Reply with one number: the count of lines in the listing that contain the string "exact".
**** Available records ****
(* ===== verification/LeaderEntries.v ===== *)
(** * Leaders write sound entries

    [LogDatabase] asks of an entry that it is [sound_commit].  The builders of
    [Materialize] keep to it for every well-formed command, whatever the database of
    the leader, so [cluster_database], where each entry is built by a leader from its
    own database, is covered by [LogDatabase.member]. *)

From S2P Require Import Prelude Text Json Watch Apply KeyCodec LogApply ResourceShape ResourceSemantics NodeSubnets Commands SqliteState CommittedApply Replay Materialize MaterializeSpec SnapshotCapture SnapshotRestore SnapshotSpec LogDatabase.

Local Open Scope string_scope.
Local Open Scope rs_scope.

(** ** Well-formed commands *)

Definition formed (api_version kind : string) (namespace : option string) : Prop :=
  plain api_version /\ plain kind /\ plain_namespace namespace.

(** Objects other than namespaces, which have a table and commands of their own. *)
Definition formed_object (api_version kind : string) (namespace : option string) : Prop :=
  formed api_version kind namespace /\ is_namespace_kind api_version kind = false.

Definition formed_operation (operation : ResourceBatchOperation) : Prop :=
  match operation with
  | BatchPut api_version kind namespace _ _ _ _ | BatchDelete api_version kind namespace _ _ =>
      formed_object api_version kind namespace
  end.

Section Parameters.

Context (parse_from_rfc3339 : string -> option Z).
Context (merge : Value -> Value -> Value).
Context (chrono_format : string -> Instant -> string).
Context (new_v4 : nat -> string).
Context (from_slice : string -> result string Value).
Context (base64_decode : string -> option (list ascii)).
Context (encode : StorageResponse -> result string string).
Context (decode : string -> result string StorageResponse).
Context (json_to_string : Value -> string).
Context (call_error_text : string -> string).
Context (float_to_string : Z -> string).

Definition well_formed (command : StorageCommand) : Prop :=
  match command with
  | Command.CreateResource api_version kind namespace name _
  | Command.UpdateResource api_version kind namespace name _ _ _ _ => formed api_version kind namespace /\ name <> ""
  | Command.DeleteResource api_version kind namespace _ _
  | Command.DeleteResourceWithTombstone api_version kind namespace _ _ _ => formed api_version kind namespace
  | Command.PatchResource api_version kind namespace _ _ _ _ _
  | Command.UpdateStatus api_version kind namespace _ _ _ _ _ => formed_object api_version kind namespace
  | Command.ApplyResourceBatch operations => Forall formed_operation operations
  | Command.CreateNamespace name _ | Command.UpdateNamespace name _ _ => name <> ""
  | Command.UpdateNodeDataplane node_name _ _ _ _ port =>
      node_name <> "" /\ is_some_and port (fun port => negb ((0 <=? port) && (port <=? 65535)))%Z = false
  | Command.MovePodToCleanupIntent node_name _ _ _ _ => node_name <> ""
  | Command.WatchEventAppend event_bytes _ =>
      forall event, from_slice event_bytes = Ok event ->
        formed (unwrap_or "" (get_str "api_version" event)) (unwrap_or "" (get_str "kind" event)) (get_str "namespace" event)
  | _ => True
  end.

(** ** What the builders author *)

Definition all_sound (ms : list ClusterMutation) : Prop := Forall sound (template ms).

Lemma no_namespace_kind api_version kind : is_namespace_kind api_version kind = false -> ~ (api_version = "v1" /\ kind = "Namespace").
Proof. by intros Hf [-> ->]. Qed.

Lemma sound_put api_version kind namespace name uid rv data absent precondition_uid precondition_rv status_only :
  formed api_version kind namespace -> is_namespace_kind api_version kind = false ->
  all_sound [put_row api_version kind namespace name uid rv data absent precondition_uid precondition_rv status_only].
Proof. intros (Ha & Hk & Hn) Hf%no_namespace_kind. by repeat constructor. Qed.

Lemma sound_namespace name uid rv data : name <> "" -> all_sound [put_namespace_mutation name uid rv data].
Proof. by repeat constructor. Qed.

Lemma sound_batch rv now draw operations s ms :
  Forall formed_operation operations -> batch_mutations chrono_format new_v4 rv now draw operations s = Ok ms -> all_sound ms.
Proof.
  intros Hops. revert draw ms. induction Hops as [|operation operations Hop _ IH]; intros draw ms; [intros [= <-]; constructor|].
  cbn [batch_mutations]. destruct (batch_mutation _ _ _ _ _ _ _) as [m|] eqn:Hm; [|done]. cbn [result_bind].
  destruct (batch_mutations _ _ _ _ _ _ _) as [rest|] eqn:Hrest; [|done]. intros [= <-]. apply Forall_cons. split; [|by eapply IH].
  revert Hm. destruct operation as [av kind ns name data mode pre|av kind ns name pre]; cbn [batch_mutation].
  - destruct (match mode with BatchCreate => _ | BatchUpdate => _ end) as [data'|]; [|done]. cbn [result_bind].
    destruct (ensure_metadata_uid _ _) as [data'' uid]. intros [= <-]. destruct Hop as [(Ha & Hk & Hn) Hf%no_namespace_kind]. done.
  - destruct (resource_row_for_update_in_tx _ _ _ _ _) as [row|]; [|done]. cbn [result_bind].
    destruct (validate_resource_preconditions _ _ _); [|done]. by intros [= <-].
Qed.

Abbreviation build :=
  (build_log_apply_commit_in_tx_from_command parse_from_rfc3339 merge chrono_format new_v4 from_slice base64_decode).

Lemma build_sound command operation node hint now s :
  well_formed command -> database_ok float_to_string s -> authors all_sound (build command operation node hint now s).
Proof.
  intros Hw Hs. unfold build_log_apply_commit_in_tx_from_command. destruct command; cbn zeta; cbn [well_formed] in Hw.
  all: unfold build_create_resource, build_update_resource, build_update_status, build_delete_resource,
    build_delete_with_tombstone, build_finalize_bound_pod, build_patch_resource, build_update_node_dataplane,
    build_update_node_peer_attributes, build_move_pod_to_cleanup_intent, build_watch_event_append,
    build_gc_applied_outbox, build_delete_cleanup_intents_for_node, build_ensure_cluster_metadata,
    build_create_namespace, build_update_namespace, build_delete_namespace.
  all: follow_builder; try (by repeat constructor);
    try (by apply sound_namespace; first [apply Hw|exact (proj2 Hw)]);
    try (by apply sound_put; first [apply Hw|exact (proj1 Hw)|done]).
  all: try (destruct Hw as (Ha & Hk & Hn); by repeat constructor).
  - by eapply sound_batch.
  - destruct (to_subnets _ _ _ (proj2 Hs)) as [Hrows _]. repeat constructor. cbn.
    by destruct (Hrows _ _ ltac:(eassumption)) as [-> ?].
  - destruct Hw as [Hn Hp]. constructor; [done|]. destruct (node_routing_metadata_resource_row_in_tx _ _ _ _) as [m|] eqn:Hm; [|constructor].
    apply node_row_put in Hm as (uid & data & ->). by apply sound_put.
  - match goal with H : map_err_text (from_slice _) = Ok _ |- _ => rename H into He end.
    destruct (from_slice event_bytes) as [event|]; [|done]. injection He as ->. destruct (Hw _ eq_refl) as (Ha & Hk & Hn). by repeat constructor.
Qed.

(** ** Entries *)

Abbreviation build_for_outbox :=
  (build_log_apply_commit_for_outbox_with_watermark parse_from_rfc3339 merge chrono_format new_v4 from_slice base64_decode
     encode decode json_to_string call_error_text).

(** An entry that a leader with database [l] proposes for a well-formed command. *)
Inductive led (l : SqliteState) (c : LogApplyCommit) : Prop :=
| LedCommand command operation node now :
    well_formed command ->
    build_log_apply_commit_for_command parse_from_rfc3339 merge chrono_format new_v4 from_slice base64_decode
      command operation node now l = Ok c -> led l c
| LedDelivery key command operation node w now rv error :
    well_formed command -> key <> "" -> sound_watermark w ->
    build_for_outbox key operation command node w now l = Ok (NeedsPropose c rv error) -> led l c.

Lemma led_sound l c : database_ok float_to_string l -> led l c -> sound_commit c.
Proof.
  intros Hl [command operation node now Hw H|key command operation node w now rv error Hw Hk Hwm [_ [body He]]%outbox_entry].
  - revert H. unfold build_log_apply_commit_for_command. pose proof (build_sound command operation node (resource_version_hint_in_tx l) now l Hw Hl) as Ha.
    destruct (build command operation node _ now l) as [[c' rv]|]; [|done]. destruct Ha as (ms & -> & _ & Hms). by intros [= <-].
  - destruct He as [[bytes ->] _ Hb _]. split; [|done]. cbn. apply Forall_app. split; [|by repeat constructor].
    destruct Hb as [->|[rv' Hb]]; [constructor|].
    pose proof (build_sound command operation node (resource_version_hint_in_tx l) now l Hw Hl) as Ha. rewrite Hb in Ha.
    by destruct Ha as (ms & [= ->] & _ & Hms).
Qed.

(** ** The cluster *)

Context (voters_from_str : string -> option (list string)).
Context (voters_to_string : list string -> string).
Context {LogId StoredMembership : Type} (pristine : StoredMembership) `{!EqDecision StoredMembership}.

(** The databases of a cluster: the entries that a member applies were built by
    members, from whatever they had then. *)
Inductive cluster_database : SqliteState -> Prop :=
| ClusterNew : cluster_database empty_db
| ClusterApplied s l c :
    cluster_database s -> cluster_database l -> led l c ->
    cluster_database (delivery parse_from_rfc3339 float_to_string merge encode decode c s)
| ClusterInstalled s t t' limit (captured : option LogId * StoredMembership) data :
    cluster_database s -> cluster_database t -> established voters_from_str s -> (0 < limit <= MAX_SNAPSHOT_CAPTURE_PAGE)%nat ->
    serialize_from_backend voters_from_str pristine limit captured s = Ok data ->
    restore_snapshot parse_from_rfc3339 float_to_string merge encode decode voters_to_string data t = Ok t' -> cluster_database t'.

Lemma cluster_member s :
  (forall voters, voters_from_str (voters_to_string voters) = Some voters) -> cluster_database s ->
  member (LogId := LogId) parse_from_rfc3339 float_to_string merge encode decode voters_from_str voters_to_string pristine s.
Proof.
  intros Hback. induction 1 as [|s l c _ IHs _ IHl Hled|s t t' limit captured data _ IHs _ IHt Hest Hl Hser Hres].
  - constructor.
  - apply MemberApplied; [done|]. eapply led_sound; [|done]. by eapply member_ok.
  - apply (MemberInstalled _ _ _ _ _ _ _ _ s t t' limit captured data); done.
Qed.

End Parameters.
****
**Response**. 2